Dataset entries
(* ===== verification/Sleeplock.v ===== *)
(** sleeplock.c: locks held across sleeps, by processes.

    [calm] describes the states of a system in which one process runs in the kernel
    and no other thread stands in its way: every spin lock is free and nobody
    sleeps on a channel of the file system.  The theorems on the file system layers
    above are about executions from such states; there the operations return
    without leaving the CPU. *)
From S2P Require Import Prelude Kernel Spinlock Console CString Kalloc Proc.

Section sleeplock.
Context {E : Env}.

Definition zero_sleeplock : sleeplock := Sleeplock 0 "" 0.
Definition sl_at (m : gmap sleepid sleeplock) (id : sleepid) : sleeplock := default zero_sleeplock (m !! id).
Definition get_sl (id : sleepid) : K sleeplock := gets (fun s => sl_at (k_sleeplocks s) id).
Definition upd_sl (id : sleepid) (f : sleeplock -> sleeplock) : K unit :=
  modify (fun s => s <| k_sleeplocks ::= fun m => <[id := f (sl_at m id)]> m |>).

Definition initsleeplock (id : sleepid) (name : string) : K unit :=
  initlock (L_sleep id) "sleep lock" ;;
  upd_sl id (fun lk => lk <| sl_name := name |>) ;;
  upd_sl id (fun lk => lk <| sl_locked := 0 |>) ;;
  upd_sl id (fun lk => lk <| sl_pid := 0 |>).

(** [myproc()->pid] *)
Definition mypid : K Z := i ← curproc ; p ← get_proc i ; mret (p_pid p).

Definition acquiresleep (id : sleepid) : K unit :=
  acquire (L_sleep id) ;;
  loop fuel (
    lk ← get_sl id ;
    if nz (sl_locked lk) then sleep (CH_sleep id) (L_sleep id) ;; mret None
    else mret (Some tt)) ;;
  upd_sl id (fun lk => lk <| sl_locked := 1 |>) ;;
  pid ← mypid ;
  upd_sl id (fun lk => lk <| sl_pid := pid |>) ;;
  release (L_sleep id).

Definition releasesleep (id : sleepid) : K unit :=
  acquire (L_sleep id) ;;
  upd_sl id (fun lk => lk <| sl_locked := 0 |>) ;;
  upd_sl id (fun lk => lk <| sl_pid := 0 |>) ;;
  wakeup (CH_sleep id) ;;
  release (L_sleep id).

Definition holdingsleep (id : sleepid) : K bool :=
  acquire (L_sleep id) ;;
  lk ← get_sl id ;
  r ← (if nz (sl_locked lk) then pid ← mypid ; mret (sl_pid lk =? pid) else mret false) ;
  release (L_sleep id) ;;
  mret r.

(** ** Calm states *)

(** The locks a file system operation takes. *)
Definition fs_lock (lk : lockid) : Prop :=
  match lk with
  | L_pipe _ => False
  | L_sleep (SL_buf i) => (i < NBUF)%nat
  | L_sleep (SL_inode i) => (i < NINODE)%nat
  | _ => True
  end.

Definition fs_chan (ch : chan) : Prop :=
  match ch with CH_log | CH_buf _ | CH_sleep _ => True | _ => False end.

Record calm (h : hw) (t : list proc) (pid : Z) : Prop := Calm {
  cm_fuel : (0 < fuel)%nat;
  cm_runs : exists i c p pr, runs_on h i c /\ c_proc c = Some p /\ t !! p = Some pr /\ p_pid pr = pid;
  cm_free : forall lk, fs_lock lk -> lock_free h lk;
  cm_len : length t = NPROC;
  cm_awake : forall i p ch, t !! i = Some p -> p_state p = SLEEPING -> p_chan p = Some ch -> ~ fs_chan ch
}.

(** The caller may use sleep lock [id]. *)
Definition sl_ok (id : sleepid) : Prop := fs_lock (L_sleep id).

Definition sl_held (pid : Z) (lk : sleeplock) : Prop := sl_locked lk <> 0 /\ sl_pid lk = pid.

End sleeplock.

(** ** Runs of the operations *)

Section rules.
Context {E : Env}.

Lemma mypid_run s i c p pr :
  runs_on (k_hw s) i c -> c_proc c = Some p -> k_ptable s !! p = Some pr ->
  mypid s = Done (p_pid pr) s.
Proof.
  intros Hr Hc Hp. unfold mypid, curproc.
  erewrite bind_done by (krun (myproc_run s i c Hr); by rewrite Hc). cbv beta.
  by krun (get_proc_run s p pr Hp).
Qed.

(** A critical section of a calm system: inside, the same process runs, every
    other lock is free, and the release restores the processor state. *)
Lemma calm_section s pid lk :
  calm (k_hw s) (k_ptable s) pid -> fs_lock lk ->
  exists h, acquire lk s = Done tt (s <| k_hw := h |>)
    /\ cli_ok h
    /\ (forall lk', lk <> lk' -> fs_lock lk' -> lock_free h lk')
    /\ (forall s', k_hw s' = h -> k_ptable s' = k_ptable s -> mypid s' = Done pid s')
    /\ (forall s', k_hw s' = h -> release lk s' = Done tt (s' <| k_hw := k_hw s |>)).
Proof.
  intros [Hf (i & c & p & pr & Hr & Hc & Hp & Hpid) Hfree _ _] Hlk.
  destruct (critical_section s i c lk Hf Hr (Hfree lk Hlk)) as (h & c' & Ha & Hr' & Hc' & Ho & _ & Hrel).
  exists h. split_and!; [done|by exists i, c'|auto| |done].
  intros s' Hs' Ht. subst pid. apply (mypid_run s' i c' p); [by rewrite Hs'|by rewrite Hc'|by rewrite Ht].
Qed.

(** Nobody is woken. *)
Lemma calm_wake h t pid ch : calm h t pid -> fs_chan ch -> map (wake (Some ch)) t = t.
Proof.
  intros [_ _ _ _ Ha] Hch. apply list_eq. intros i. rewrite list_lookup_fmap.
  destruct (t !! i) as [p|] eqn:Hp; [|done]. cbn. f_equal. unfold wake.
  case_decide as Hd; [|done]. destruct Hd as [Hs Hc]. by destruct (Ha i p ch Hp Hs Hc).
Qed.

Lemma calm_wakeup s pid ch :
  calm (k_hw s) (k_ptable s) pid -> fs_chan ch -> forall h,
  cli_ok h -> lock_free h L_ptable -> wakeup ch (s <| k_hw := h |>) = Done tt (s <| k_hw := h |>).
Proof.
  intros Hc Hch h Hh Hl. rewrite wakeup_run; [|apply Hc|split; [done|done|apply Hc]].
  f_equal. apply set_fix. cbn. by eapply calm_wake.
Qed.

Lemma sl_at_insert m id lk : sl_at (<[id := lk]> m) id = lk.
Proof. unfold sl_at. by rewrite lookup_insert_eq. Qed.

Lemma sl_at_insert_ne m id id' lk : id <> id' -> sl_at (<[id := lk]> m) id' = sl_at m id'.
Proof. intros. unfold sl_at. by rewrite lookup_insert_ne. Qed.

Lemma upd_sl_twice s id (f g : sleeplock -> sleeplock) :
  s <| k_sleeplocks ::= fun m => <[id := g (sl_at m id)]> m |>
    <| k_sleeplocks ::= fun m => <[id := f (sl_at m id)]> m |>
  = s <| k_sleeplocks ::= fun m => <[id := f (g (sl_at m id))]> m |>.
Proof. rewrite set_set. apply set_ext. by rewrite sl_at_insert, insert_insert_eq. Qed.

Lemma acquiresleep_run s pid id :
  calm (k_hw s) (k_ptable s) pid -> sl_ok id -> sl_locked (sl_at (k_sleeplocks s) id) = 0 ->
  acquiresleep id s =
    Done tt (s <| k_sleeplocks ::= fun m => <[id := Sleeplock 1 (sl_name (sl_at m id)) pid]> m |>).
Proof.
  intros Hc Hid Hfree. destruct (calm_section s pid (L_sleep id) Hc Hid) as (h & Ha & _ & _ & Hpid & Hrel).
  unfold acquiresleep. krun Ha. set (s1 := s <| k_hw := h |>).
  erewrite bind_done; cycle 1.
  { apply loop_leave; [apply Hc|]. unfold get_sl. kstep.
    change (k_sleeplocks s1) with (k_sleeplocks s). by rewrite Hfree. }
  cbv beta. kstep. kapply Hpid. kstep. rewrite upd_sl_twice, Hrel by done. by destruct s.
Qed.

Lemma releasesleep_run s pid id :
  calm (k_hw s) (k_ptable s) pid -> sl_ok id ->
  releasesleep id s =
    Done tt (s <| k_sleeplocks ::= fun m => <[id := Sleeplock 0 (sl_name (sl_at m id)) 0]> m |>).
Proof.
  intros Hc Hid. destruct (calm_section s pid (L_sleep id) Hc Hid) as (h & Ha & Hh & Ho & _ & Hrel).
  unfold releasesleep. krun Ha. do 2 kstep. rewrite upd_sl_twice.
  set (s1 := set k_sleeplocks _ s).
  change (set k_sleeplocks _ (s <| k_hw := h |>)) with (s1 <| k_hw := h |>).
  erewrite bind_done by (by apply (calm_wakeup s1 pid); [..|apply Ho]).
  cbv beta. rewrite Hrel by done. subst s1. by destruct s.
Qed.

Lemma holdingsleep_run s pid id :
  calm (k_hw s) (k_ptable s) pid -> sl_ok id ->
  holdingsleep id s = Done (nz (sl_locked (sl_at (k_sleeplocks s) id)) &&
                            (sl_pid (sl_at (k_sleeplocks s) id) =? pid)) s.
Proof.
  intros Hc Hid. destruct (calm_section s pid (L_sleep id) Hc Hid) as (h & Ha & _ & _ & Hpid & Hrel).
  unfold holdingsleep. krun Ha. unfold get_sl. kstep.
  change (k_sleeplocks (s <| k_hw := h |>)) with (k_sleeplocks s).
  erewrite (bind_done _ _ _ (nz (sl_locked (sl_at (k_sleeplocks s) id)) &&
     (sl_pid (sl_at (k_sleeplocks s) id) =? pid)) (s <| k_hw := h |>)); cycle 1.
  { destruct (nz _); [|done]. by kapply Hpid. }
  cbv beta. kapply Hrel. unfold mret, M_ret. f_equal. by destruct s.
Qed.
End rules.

WHAT YOU ARE ASKED TO DO: Without changing anything, quote the lines from the top of the data to the line that contains "else mret (Some tt)) ;;", including that line.

ANSWER AREA:
(* ===== verification/Sleeplock.v ===== *)
(** sleeplock.c: locks held across sleeps, by processes.

    [calm] describes the states of a system in which one process runs in the kernel
    and no other thread stands in its way: every spin lock is free and nobody
    sleeps on a channel of the file system.  The theorems on the file system layers
    above are about executions from such states; there the operations return
    without leaving the CPU. *)
From S2P Require Import Prelude Kernel Spinlock Console CString Kalloc Proc.

Section sleeplock.
Context {E : Env}.

Definition zero_sleeplock : sleeplock := Sleeplock 0 "" 0.
Definition sl_at (m : gmap sleepid sleeplock) (id : sleepid) : sleeplock := default zero_sleeplock (m !! id).
Definition get_sl (id : sleepid) : K sleeplock := gets (fun s => sl_at (k_sleeplocks s) id).
Definition upd_sl (id : sleepid) (f : sleeplock -> sleeplock) : K unit :=
  modify (fun s => s <| k_sleeplocks ::= fun m => <[id := f (sl_at m id)]> m |>).

Definition initsleeplock (id : sleepid) (name : string) : K unit :=
  initlock (L_sleep id) "sleep lock" ;;
  upd_sl id (fun lk => lk <| sl_name := name |>) ;;
  upd_sl id (fun lk => lk <| sl_locked := 0 |>) ;;
  upd_sl id (fun lk => lk <| sl_pid := 0 |>).

(** [myproc()->pid] *)
Definition mypid : K Z := i ← curproc ; p ← get_proc i ; mret (p_pid p).

Definition acquiresleep (id : sleepid) : K unit :=
  acquire (L_sleep id) ;;
  loop fuel (
    lk ← get_sl id ;
    if nz (sl_locked lk) then sleep (CH_sleep id) (L_sleep id) ;; mret None
    else mret (Some tt)) ;;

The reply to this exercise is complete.